Aung San Suu Kyi, avec son parti, la Ligue nationale pour la démocratie (NLD) a réussi, après vingt-deux années de répression, de bannissement et d’interdits politiques, à faire entendre la voix des opprimés et des démocrates de son pays. « C’est la victoire du peuple », a-t-elle déclaré après les premiers résultats des élections qui se sont tenues le 1er avril en Birmanie. Pour la première fois, elle a été élue député, certes d’une circonscription rurale (Kawhmu), mais c’est un premier pas salué dans le monde entier.
La grande Dame du prix Nobel de la Paix – distinction si souvent attribuée à mauvais escient par calcul politique – a tenu à appeler à la retenue ses supporters qui célébraient la victoire haut et fort dans tout le pays. « Il est normal que les membres de la NLD soient heureux en ce moment, mais les mots, le comportement et les actes qui peuvent faire mal et attrister d’autres partis et cela doit absolument être évité », a-t-elle déclaré dans son intervention immédiatement après l’annonce des résultats.

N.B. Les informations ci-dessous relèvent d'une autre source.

Definition mem_read (path : string) : M MemoryStorage bytes :=
  with_path path (λ q s, (of_option (NotFound q) (data s !! q), s)).
Definition mem_size (path : string) : M MemoryStorage u64 :=
  with_path path (λ q s, ((let? b := of_option (NotFound q) (data s !! q) in Ok (len b)), s)).
Definition mem_read_range (path : string) (offset length : u64) : M MemoryStorage bytes :=
  with_path path (λ q s,
    (let? b := of_option (NotFound q) (data s !! q) in
     let? stop := of_option (RangeReadError q "range length overflow")
                    (checked in_u64 (offset + length)) in
     if len b <? stop then Err (RangeReadError q "range exceeds object size")
     else slice b offset stop, s)).
Definition mem_write (path : string) (d : bytes) : M MemoryStorage unit :=
  with_path path (λ q s, (Ok tt, set_data (<[q := d]> (data s)) s)).
Definition mem_append (path : string) (d : bytes) : M MemoryStorage unit :=
  with_path path (λ q s, (Ok tt, set_data (<[q := default [] (data s !! q) ++ d]> (data s)) s)).
Definition mem_delete (path : string) : M MemoryStorage unit :=
  with_path path (λ q s,
    match data s !! q with
    | None => (Err (NotFound q), s)
    | Some _ => (Ok tt, set_data (delete q (data s)) s)
    end).
Definition mem_list (prefix : string) : M MemoryStorage (list string) :=
  let! normalized :=
    m_lift (if decide (prefix = "") then Ok ""
            else let? cleaned := validate_path prefix in
                 if ends_with "/" cleaned then Ok cleaned else Ok (cleaned +:+ "/")) in
  λ s,
    let children := list_children (data s) normalized in
    if (bool_decide (children = []) && negb (bool_decide (prefix = "")))%bool
    then (Err (NotFound prefix), s) else (Ok children, s).
Definition mem_rename (from to : string) : M MemoryStorage unit :=
  with_path from (λ q, with_path to (λ q' s,
    match data s !! q with
    | None => (Err (NotFound q), s)
    | Some v => (Ok tt, set_data (<[q' := v]> (delete q (data s))) s)
    end)).
Definition mem_exists (path : string) : M MemoryStorage bool :=
  with_path path (λ q s, (Ok (bool_decide (is_Some (data s !! q))), s)).
(** The permit is taken if free; a holder that never lets go makes the timed
    acquisition fail. *)
Definition mem_lock_exclusive (path : string) : M MemoryStorage string :=
  with_path path (λ q s,
    if decide (q ∈ held s) then (Err (LockTimeout q), s)
    else (Ok q, mkMem (data s) ({[q]} ∪ held s))).
Definition mem_unlock (q : string) (s : MemoryStorage) : MemoryStorage :=
  mkMem (data s) (held s ∖ {[q]}).
Definition mem_sync (_path : string) : M MemoryStorage unit := m_ret tt.
Definition mem_sync_data (_path : string) : M MemoryStorage unit := m_ret tt.
(** [sync_root]'s default body. *)
Definition mem_sync_root : M MemoryStorage unit := m_ret tt.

Elle a, également, appelé tous les partis à « coopérer avec (nous) afin de créer un climat véritablement démocratique dans la Nation ». La NDL avait remporté une victoire écrasante aux élections générales de 1990, alors que Suu Kyi était en détention, mais la junte militaire avait refusé d’en reconnaître le résultat.
Ces élections visaient à remplacer quarante-quatre députés, suite à leur départ pour entrer dans le nouveau gouvernement militaire modéré. La NDL les a tous remportés. « Ce n’est pas tant notre triomphe que celui de ceux qui ont décidé qu’ils devaient participer au processus politique de ce pays, a-t-elle déclaré. Ce qui importe n’est pas le nombre de sièges remportés bien que nous soyons extrêmement satisfaits, mais le fait que les gens montrent autant d’enthousiasme dans leur participation au processus électoral ».
Avec 44 sièges sur 440, il est évident que la NDL reste très minoritaire, mais c’est un rude coup porté au parti de la junte militaire, le Parti de la solidarité et du développement de l’Union (USDP) qui revendiquait 80 % des sièges en 2010, et aux militaires qui représentent ¼ des députés désignés en dehors du processus électoral, selon la Constitution. Avec ces élections et la victoire de l’opposition démocratique, les militaires réformateurs arrivés au pouvoir il y a un an veulent convaincre la communauté internationale de leur engagement dans le processus de transition vers la démocratie, afin d’obtenir la levée des sanctions. Dès le lendemain du scrutin, ils ont annoncé la mise en place d’un nouveau système de change et de dispositifs visant à attirer les investissements étrangers.
Les prochaines élections générales auront lieu, en principe, en 2015. Comme l’a dit Suu Kyi, « une ère nouvelle s’ouvre au peuple birman »… si, bien sûr, les militaires continuent de jouer le jeu de la transition démocratique.